Jeanne shares the necessity of pursuing a non-academic passion and how it enriches her studies, work, and mental health.
Written by: Jeanne Polochansky, Digital Content Writer, Psychology Specialist
Sometimes as a student, I’m tempted to get caught up in ‘checking the boxes’ of things to do – going to class, building a resume, making friends, getting involved…the list goes on. For me, it is important for my mental well-being to find a space where I can mix my passions, studies, and career. I’m grateful to have found this space in my role as Digital Content Writer at the Innovation Hub.

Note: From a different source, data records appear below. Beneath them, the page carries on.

Definition getRandomGroupId (r : Q) : M value := pickRandom groupIds r.
Definition getRandomCouponCode (r : Q) : M value := pickRandom couponCodes r.
Definition getRandomCoupon (r : Q) : M value := pickRandom coupons r.

Record stats : Type := Stats {
  totalCoupons : nat;
  uniqueGroupIds : nat;
  uniqueCouponCodes : nat
}.

Definition getStats : M stats :=
  read (fun w => Stats (length (contents coupons w))
                       (length (contents groupIds w))
                       (length (contents couponCodes w))).

Definition clear : M unit :=
  lg ← new_array []; set_groupIds lg ;;
  lc ← new_array []; set_couponCodes lc ;;
  lk ← new_array []; set_coupons lk.

(** *** What one call of [processCouponsData] computes, as functions of
    the scanned list

    [resolveGroup] is the value the callback calls [groupId] (and
    [undefined] when [coupon.group] is falsy, where the callback does
    nothing); [scan] replays the callback on the three lists. *)

Definition nullish (v : value) : bool :=
  match v with
  | VUndefined | VNull => true
  | _ => false
  end.

Definition resolveGroup (h : heap) (coupon : value) : value :=
  let group := get_own h coupon "group" in
  if truthy group then
    if bool_decide (typeof group = "object") && truthy (get_own h group "_id")
    then get_own h group "_id"
    else group
  else VUndefined.

Definition codeOf (h : heap) (coupon : value) : value :=
  get_own h coupon "code".

Definition add_new (acc : list value) (v : value) : list value :=
  if truthy v && negb (bool_decide (v ∈ acc)) then acc ++ [v] else acc.

Record indexes : Type := Indexes {
  ix_groupIds : list value;
  ix_couponCodes : list value;
  ix_coupons : list value
}.

Fixpoint scan (h : heap) (cs : list value) (ix : indexes) : result unit * indexes :=
  match cs with
  | [] => (Ok tt, ix)
  | c :: cs' =>
      match get_prop h c "group" with
      | Throw e =>
          (Throw e, Indexes (ix_groupIds ix) (ix_couponCodes ix) (ix_coupons ix ++ [c]))
      | Ok _ =>
          scan h cs' (Indexes (add_new (ix_groupIds ix) (resolveGroup h c))
                              (add_new (ix_couponCodes ix) (codeOf h c))
                              (ix_coupons ix ++ [c]))
      end
  end.

(** The records the callback went through completely: those before the
    first [null] or [undefined] element. *)
Fixpoint scanned (cs : list value) : list value :=
  match cs with
  | [] => []
  | c :: cs' => if nullish c then [] else c :: scanned cs'
  end.

(** Keep the first occurrence of every value, in order. *)
Fixpoint dedup_first (l : list value) : list value :=
  match l with
  | [] => []
  | x :: l' => x :: filter (fun y => y ≠ x) (dedup_first l')
  end.

(** The heap after the call: the heap before it and three new arrays. *)
Definition layout (m : manager) (ix : indexes) (h : heap) : heap :=
  <[coupons m := OArr (ix_coupons ix)]>
    (<[couponCodes m := OArr (ix_couponCodes ix)]>
       (<[groupIds m := OArr (ix_groupIds ix)]> h)).

(** The locations three successive allocations return. *)
Definition fresh3 (h : heap) : manager :=
  let '(lg, h1) := alloc (OArr []) h in
  let '(lc, h2) := alloc (OArr []) h1 in
  let '(lk, _) := alloc (OArr []) h2 in
  Manager lg lc lk.

(** The caller's second normalisation of what [getAllGroupIds] returned
    ([extractedGroupIds] in the coupon suites). *)
Definition extractGroupId (h : heap) (groupObj : value) : result value :=
  if bool_decide (typeof groupObj = "object") then
    id ← get_prop h groupObj "_id";
    if truthy id then get_prop h groupObj "_id" else mret groupObj
  else mret groupObj.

Amidst academia’s rigid deadlines and rigorous schedules, I find balance and pursue my strengths and non-academic interests in creative writing for self-growth and stress relief in my work.
Hobbies for Homework
Creative interests are just as productive as their academic counterparts: for me, they hone my transferable skills and improve my comprehension. Writing and editing of all kinds helps me communicate my experiences and thoughts in their truest form. The benefit of nurturing my strengths at the Innovation Hub is because here, we delve deeper into how to make collaboration between individuals efficient and produce a common goal. Particularly, I learned about empathetic interviewing, which is like the scientific study protocol that I follow in my lab, and I was able to reflect on what I could improve as a team member at the iHub, a student at the U of T, and a writer in general.
Passions Uplift the Work
Writing at the iHub allows me to create meaningful messages that synthesize my passion for creative writing and my studies in psychology. I feel fulfilled by my work because I get to reach lots of new people every day and learn fascinating perspectives on familiar material. During our Orientation Meeting I discovered that there are many ways to tell a story, as this experience is different from my usual creative writing, scientific papers, or book reviewing. Naturally, with novelty comes difficulty, and I have many challenges with blog writing too, like structuring digital content. When I first started out a month ago, I had difficulty conceptualizing my broad audience and using accessible language, but now, while my writing style is still a work in progress, I’ve learned to stay positive knowing I’m not the only one striving toward self-improvement. I finally see the interconnection in Innovation Hub projects and the significance of my role in making it happen: I feel heard and relied upon.
Feeling Cared For
Life after lockdown has underscored for me the importance of being together and having a presence in spaces. In my work at the Innovation Hub I have the opportunity to come to work in our beautiful bright space each day alongside my peers and feel the energy of the room as we interact together, sharing ideas and uplifting one another. During a recent co-working session with the Communications Team, we were brainstorming how to improve the visual and text accessibility of the blog’s home page. I loved how everyone came together and brought their unique ideas into this process. The energy of being present together is something that is difficult to replicate in an online world. I see this same energy in between classes while I’m chatting with classmates in the hallways before and after lecture. Being together with people, really being present, has helped me have more optimism and a greater sense of overall wellbeing.
Discover Your Motivation
So, what do you do to take care of your mental wellness? Take a chance at this question, whatever that may look like – join one of the Student Life clubs, start an initiative, or try new hobbies at home. Find an interest for your own sake because there will be days it might be the only thing motivating you to get back up and keep moving forward.